Roberts wrote that while capping carbon emissions at a level that would force a nationwide energy transition might be a sensible policy solution “it is not plausible that Congress gave EPA the authority to adopt on its own such a regulatory scheme.”

The case was centered around Trump’s Affordable Clean Energy rule intended to impose limits on a Clean Air Act provision called Section 111 that provides the EPA authority to regulate emissions from existing power plants.


A group of Republican-led U.S. states led by major coal producer West Virginia asked the justices to limit the EPA’s ability to regulate greenhouse gas emissions from existing power plants under the Clean Air Act. Other challengers included coal companies and coal-friendly industry groups. Coal is among the most greenhouse gas-intensive fuels.

Democratic-led states and major power companies including Consolidated Edison Inc, Exelon Corp and PG&E Corp sided with President Joe Biden’s administration, as did the Edison Electric Institute, an investor-owned utility trade group.
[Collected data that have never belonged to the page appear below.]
(** [None] is the null pointer. *)
Definition CreateNewProtoManager (ProtoName ForMaker ForCaller : list byte) (func : Z) : proto (option Z) :=
  w ← get_world;
  match w_map w !! ProtoName with
  | Some _ => mret None
  | None =>
      pobj ← proto_manager_new func;
      _ ← SetForMaker pobj ForMaker;
      _ ← SetForCaller pobj ForCaller;
      w ← get_world;
      _ ← set_map (<[ProtoName := pobj]> (w_map w));
      TopIndex ← api lua_gettop;
      _ ← api (lua_getglobal ForMaker);
      _ ← api (lua_getglobal ForCaller);
      nil1 ← api (lua_isnil (-1));
      nil2 ← api (lua_isnil (-2));
      if negb (nil1 && nil2) then mret None else
      _ ← api lua_newtable;
      _ ← api (lua_setglobal ForMaker);
      _ ← api lua_newtable;
      _ ← api (lua_setglobal ForCaller);
      _ ← api (lua_settop TopIndex);
      mret (Some pobj)
  end.

Definition GetProtoManager (ProtoName : list byte) : proto (option Z) :=
  w ← get_world; mret (w_map w !! ProtoName).

End Protocols.
(* ===== verification/ProtocolCorrect.v ===== *)
(** Correctness of remote calls: marshalling and dispatch implement the wire
    format, a call made in one program reaches the handler in the other, and
    received bytes never fault. *)
From S2P Require Import Prelude LuaApi LuaRefs DataFormat WireFormat FormatCorrect TableFormat Protocol.

(** * Rules *)

Lemma pbind_ok {A B} (m : proto A) (k : A -> proto B) w L a w' L' :
  m w L = POk a w' L' -> (m ≫= k) w L = k a w' L'.
Proof. intros H. unfold mbind, proto_bind. by rewrite H. Qed.

Lemma pbind_err {A B} (m : proto A) (k : A -> proto B) w L e w' L' :
  m w L = PErr e w' L' -> (m ≫= k) w L = PErr e w' L'.
Proof. intros H. unfold mbind, proto_bind. by rewrite H. Qed.

Lemma pbind_ub {A B} (m : proto A) (k : A -> proto B) w L f :
  m w L = PUB f -> (m ≫= k) w L = PUB f.
Proof. intros H. unfold mbind, proto_bind. by rewrite H. Qed.

Lemma api_ok {A} (m : lua A) w L a L' : m L = LOk a L' -> api m w L = POk a w L'.
Proof. intros H. unfold api. by rewrite H. Qed.

Lemma get_proto_ok p x w L : w_protos w !! p = Some x -> get_proto p w L = POk x w L.
Proof. intros H. unfold get_proto. by rewrite H. Qed.

Lemma get_manager_ok m x w L : w_managers w !! m = Some x -> get_manager m w L = POk x w L.
Proof. intros H. unfold get_manager. by rewrite H. Qed.

(** Executes the first call of a sequence with the given rule. *)
Tactic Notation "pstep" tactic3(t) := erewrite pbind_ok by t; cbv beta iota.
Tactic Notation "papi" tactic3(t) := erewrite pbind_ok by (apply api_ok; t); cbv beta iota.
(* ===== verification/EvBuffer.v ===== *)
(** The byte buffers of the event library the socket layer is built on
    (socket/3rd/libevent-1.4.12-stable/buffer.c, [struct evbuffer] of event.h):
    one growing block, consumed at its front and extended at its end. Sizes are
    [size_t] of 64 bits and wrap around. The allocator is a function that says
    which requests it serves. *)
From S2P Require Import Prelude.

(** * The code *)

Definition size_wrap (z : Z) : Z := z mod 2 ^ 64.
Definition PTRDIFF_MAX : Z := 2 ^ 63 - 1.

(** [buffer] is the distance of the pointer of that name from [orig_buffer],
    whose block is [None] for the null pointer; [cb] is the argument of the
    callback, when one is set. *)
Record evbuffer := mkEvbuffer {
  orig_buffer : option (list cell);
  buffer : Z;
  misalign : Z;
  totallen : Z;
  off : Z;
  cb : option Z
}.

(** [buf->cb(buf, old, now, cbarg)], the last thing the operations do. *)
Record note := mkNote { note_old : Z; note_now : Z; note_arg : Z }.

#[export] Instance note_eq_dec : EqDecision note.
Proof. solve_decision. Defined.

Definition notify (changed : bool) (b : evbuffer) (old : Z) : option note :=
  if changed then mkNote old (off b) <$> cb b else None.

Definition evbuffer_new (ok : bool) : option evbuffer :=
  if ok then Some (mkEvbuffer None 0 0 0 0 None) else None.

Definition evbuffer_setcb (b : evbuffer) (c : option Z) : evbuffer :=
  mkEvbuffer (orig_buffer b) (buffer b) (misalign b) (totallen b) (off b) c.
The Biden administration wants the U.S. power sector decarbonized by 2035. The United States, behind only China in greenhouse gas emissions, is a pivotal player in efforts to combat climate change on a global basis.

The United Nations on Feb. 28, the same day as the Supreme Court’s oral arguments in the case, released a 3,675-page report urging global action to combat climate change.

The rule proposed by Trump, a supporter of the U.S. coal industry who also questioned climate change science, was meant to supplant Democratic former President Barack Obama’s Clean Power Plan mandating major reductions in carbon emissions from the power industry.

The Supreme Court blocked Clean Power Plan implementation in 2016 without ruling on its lawfulness.

The decision was issued on the final day of rulings for the court’s current nine-month term.